● **Work item**:
Retype exactly the lines from the one holding "with (max_size buf" through the final line of the data, both included.

● **Records from a data collection**:
Lemma encodes_stream_len q s : encodes q s -> zlen s = stream_len q.
Proof.
  induction 1 as [|pad m q s Hp Hm He IH]; [done|].
  autorewrite with zlen. rewrite length_block_head by done.
  change (stream_len (m :: q)) with (12 + zlen m + stream_len q). lia.
Qed.

Lemma stream_len_app q q' : stream_len (q ++ q') = stream_len q + stream_len q'.
Proof.
  induction q as [|m q IH]; [done|]. cbn [app].
  change (stream_len (m :: q ++ q')) with (12 + zlen m + stream_len (q ++ q')).
  change (stream_len (m :: q)) with (12 + zlen m + stream_len q). lia.
Qed.

Definition same_config (b b' : DltBuffer) : Prop :=
  min_size b' = min_size b ∧ max_size b' = max_size b ∧ step_size b' = step_size b.

Lemma same_config_refl b : same_config b b.
Proof. done. Qed.

(** The free size that [dlt_buffer_push3] computes is exact. *)
Lemma free_size_RB buf q r s :
  RBs buf q r s ->
  free_size_of (size buf) (write (head r)) (read (head r)) (zlen q) = size buf - zlen s.
Proof.
  intros [Hs [Hl Hr Hw Hf Hp _] He Hc Hem Hwr Hsz Hmin Hst].
  unfold sizeof_DltBufferHead in *. pose proof (encodes_length _ _ He) as Hel.
  unfold free_size_of. destruct q as [|m q].
  - apply encodes_nil_inv in He as ->. rewrite (Hem eq_refl) in *.
    cbn [length] in *. csimp. cint. lia.
  - specialize (Hwr ltac:(done)). cbn [length] in *.
    destruct (Z.ltb_spec (write (head r)) (read (head r))); [lia|].
    rewrite (eqb_false (Z.of_nat _)) by lia. cbn [negb andb].
    destruct (Z.eqb_spec (write (head r)) (read (head r))); [lia|]. cint. lia.
Qed.

(** A memory that starts with [s] is the ring that holds [s] from 0. *)
Lemma ring_prefix bsize s t :
  zlen (s ++ t) = bsize -> ring bsize (s ++ t) 0 (zlen s) s.
Proof.
  intros H. autorewrite with zlen in *. split; try (autorewrite with zlen; lia).
  intros i Hi. unfold cyc. rewrite ltb_true by lia.
  rewrite Z.add_0_l. by rewrite lookup_app_Z, ltb_true by lia.
Qed.

(** What [dlt_buffer_increase_size] copies: the used bytes, in one or two
    pieces. *)
Lemma ring_copy_1 bsize m r w s :
  ring bsize m r w s -> r < w -> mread m r (w - r) = Some s.
Proof.
  intros [Hl Hr Hw Hf Hp Hd] Hrw.
  destruct (mread m r (w - r)) as [d|] eqn:E; [|by rewrite mread_Some in E by lia].
  f_equal. pose proof (mread_length _ _ _ _ E). apply bytes_ext; [lia|]. intros i Hi.
  rewrite (lookup_mread _ _ _ _ _ E), <-Hd by lia. f_equal. cyc_cases; done.
Qed.

Lemma ring_copy_2 bsize m r w s :
  ring bsize m r w s -> w <= r -> s <> [] ->
  ∃ d1 d2, mread m r (bsize - r) = Some d1 ∧ mread m 0 w = Some d2 ∧ s = d1 ++ d2.
Proof.
  intros [Hl Hr Hw Hf Hp Hd] Hrw Hs. assert (0 < zlen s) by (destruct s; [done|simpl; lia]).
  destruct (mread m r (bsize - r)) as [d1|] eqn:E1; [|by rewrite mread_Some in E1 by lia].
  destruct (mread m 0 w) as [d2|] eqn:E2; [|by rewrite mread_Some in E2 by lia].
  do 2 eexists. split_and!; [done..|].
  pose proof (mread_length _ _ _ _ E1). pose proof (mread_length _ _ _ _ E2).
  apply bytes_ext; [len|]. intros i Hi. rewrite <-Hd, lookup_app_Z by lia.
  destruct (Z.ltb_spec i (zlen d1)).
  - rewrite (lookup_mread _ _ _ _ _ E1) by lia. f_equal. cyc_cases; done.
  - rewrite (lookup_mread _ _ _ _ _ E2) by lia. f_equal. cyc_cases; lia.
Qed.

(** [mwrite] at the beginning of a fresh region, and right behind it. *)
Lemma mwrite_prefix (m d : bytes) :
  zlen d <= zlen m -> mwrite m 0 d = Some (d ++ drop (length d) m).
Proof. intros. by rewrite mwrite_Some by lia. Qed.

Lemma mwrite_behind (d m d' : bytes) :
  zlen d' <= zlen m -> mwrite (d ++ m) (zlen d) d' = Some (d ++ d' ++ drop (length d') m).
Proof.
  intros. rewrite mwrite_Some by (try autorewrite with zlen; lia).
  rewrite Nat2Z.id, take_app_length, drop_app_add. done.
Qed.

(** ** Growing *)

Lemma as_region_Some (m : bytes) h :
  12 <= zlen m -> as_region m h = Some {| head := h; mem := drop 12 m |}.
Proof. intros. unfold as_region, sizeof_DltBufferHead. by csimp. Qed.

(** [dlt_buffer_increase_size] on a buffer that holds messages. *)
Lemma increase_size_RB hp buf q r s :
  RBs buf q r s -> q <> [] ->
  (∃ buf' r', dlt_buffer_increase_size hp buf = Some (buf', DLT_RETURN_OK) ∧
     RBs buf' q r' s ∧ same_config buf buf' ∧ size buf' = size buf + step_size buf ∧
     0 < step_size buf) ∨
  (dlt_buffer_increase_size hp buf = Some (buf, DLT_RETURN_ERROR) ∧
     (step_size buf = 0 ∨ max_size buf < size buf + sizeof_DltBufferHead + step_size buf ∨
      malloc hp (size buf + sizeof_DltBufferHead + step_size buf) = None)).
Proof.
  intros [Hs Hring He Hc Hem Hwr Hsz Hmin Hst] Hq.
  pose proof Hring as [Hl Hr Hw Hf Hp _].
  unfold sizeof_DltBufferHead in *. unfold dlt_buffer_increase_size, sizeof_DltBufferHead.
  destruct (Z.eqb_spec (step_size buf) 0); [right; eauto|].
  destruct (Z.ltb_spec (max_size buf) (size buf + 12 + step_size buf)); [right; eauto|].
  destruct (malloc hp (size buf + 12 + step_size buf)) as [np|] eqn:Hm; [|right; eauto].
  left. apply malloc_length in Hm. rewrite Z.max_r in Hm by lia.
  rewrite Hs. bsimp. rewrite as_region_Some by lia. bsimp. cbn [mem].
  assert (s <> []) as Hsne.
  { intros ->. apply encodes_length in He. destruct q; [done|]. simpl in *. lia. }
  assert (0 < zlen s) as Hs0 by (destruct s; [done|simpl; lia]).
  destruct (Z.ltb_spec (read (head r)) (write (head r))).
  - rewrite (ring_copy_1 _ _ _ _ _ Hring) by lia. bsimp.
    rewrite mwrite_prefix by len. bsimp.
    do 2 eexists. split; [reflexivity|]. cbn. split; [|unfold same_config; cbn; cint; lia].
    split; [reflexivity|..]; cbn; try done;
      try (intros; cint; unfold sizeof_DltBufferHead; lia).
    cint. replace (write (head r) - read (head r)) with (zlen s) by lia.
    apply ring_prefix. len.
  - destruct (ring_copy_2 _ _ _ _ _ Hring) as (d1 & d2 & H1 & H2 & Hs12); [lia|done|].
    pose proof (mread_length _ _ _ _ H1). pose proof (mread_length _ _ _ _ H2).
    assert (zlen s = zlen d1 + zlen d2) by (subst s; len).
    cint. rewrite H1. bsimp. rewrite mwrite_prefix by len. bsimp. rewrite H2. bsimp.
    replace (size buf - read (head r)) with (zlen d1) by lia.
    rewrite mwrite_behind by len. bsimp. rewrite app_assoc, <-Hs12.
    do 2 eexists. split; [reflexivity|]. cbn. split; [|unfold same_config; cbn; cint; lia].
    split; [reflexivity|..]; cbn; try done;
      try (intros; cint; unfold sizeof_DltBufferHead; lia).
    cint. replace (size buf + write (head r) - read (head r)) with (zlen s) by lia.
    apply ring_prefix. len.
Qed.

(** The growing loop of [dlt_buffer_push3] terminates within its fuel and keeps
    the queue. *)
Lemma grow_RB hp fuel buf q r s needed :
  RBs buf q r s -> q <> [] ->
  ((max_size buf - size buf) / step_size buf + 1 < Z.of_nat fuel) ->
  ∃ buf' r' ok,
    grow fuel hp buf (zlen q) (size buf - zlen s) needed = Some (buf', ok) ∧
    RBs buf' q r' s ∧ same_config buf buf' ∧ size buf <= size buf' ∧
    (ok = true -> needed <= size buf' - zlen s) ∧
    (ok = false -> size buf' - zlen s < needed ∧
       (step_size buf = 0 ∨ max_size buf < size buf' + sizeof_DltBufferHead + step_size buf ∨
        malloc hp (size buf' + sizeof_DltBufferHead + step_size buf) = None)).
Proof.
  revert buf r. induction fuel as [|fuel IH]; intros buf r HR Hq Hfuel.
  { pose proof (rb_size _ _ _ _ HR). pose proof (rb_step _ _ _ _ HR).
    unfold sizeof_DltBufferHead in *.
    assert (0 <= (max_size buf - size buf) / step_size buf); [|lia].
    destruct (decide (step_size buf = 0)) as [->|]; [by rewrite Z.div_0_r|].
    apply Z.div_pos; lia. }
  cbn [grow]. destruct (Z.ltb_spec (size buf - zlen s) needed).
  2: { exists buf, r, true. split_and!; try done; unfold same_config; lia. }
  destruct (increase_size_RB hp buf q r s HR Hq)
    as [(buf1 & r1 & -> & HR1 & (Hc1 & Hc2 & Hc3) & Hsz & Hst)|[-> Hwhy]]; bsimp.
  - cbn [DLT_RETURN_OK Z.eqb negb]. rewrite (rb_shm _ _ _ _ HR1). bsimp.
    rewrite (free_size_RB _ _ _ _ HR1).
    destruct (IH buf1 r1) as (buf2 & r2 & ok & Hg & HR2 & (Hd1 & Hd2 & Hd3) & Hle & Hok & Hno);
      [done|done| |].
    { rewrite Hc2, Hc3, Hsz.
      replace (max_size buf - (size buf + step_size buf))
        with (max_size buf - size buf + (-1) * step_size buf) by lia.
      rewrite Z.div_add by lia. lia. }
    exists buf2, r2, ok. rewrite Hc2, Hc3 in *. unfold same_config. split_and!; try done; lia.
  - exists buf, r, false. split_and!; try done; unfold same_config; lia.
Qed.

● **The answer**:
        with (max_size buf - size buf + (-1) * step_size buf) by lia.
      rewrite Z.div_add by lia. lia. }
    exists buf2, r2, ok. rewrite Hc2, Hc3 in *. unfold same_config. split_and!; try done; lia.
  - exists buf, r, false. split_and!; try done; unfold same_config; lia.
Qed.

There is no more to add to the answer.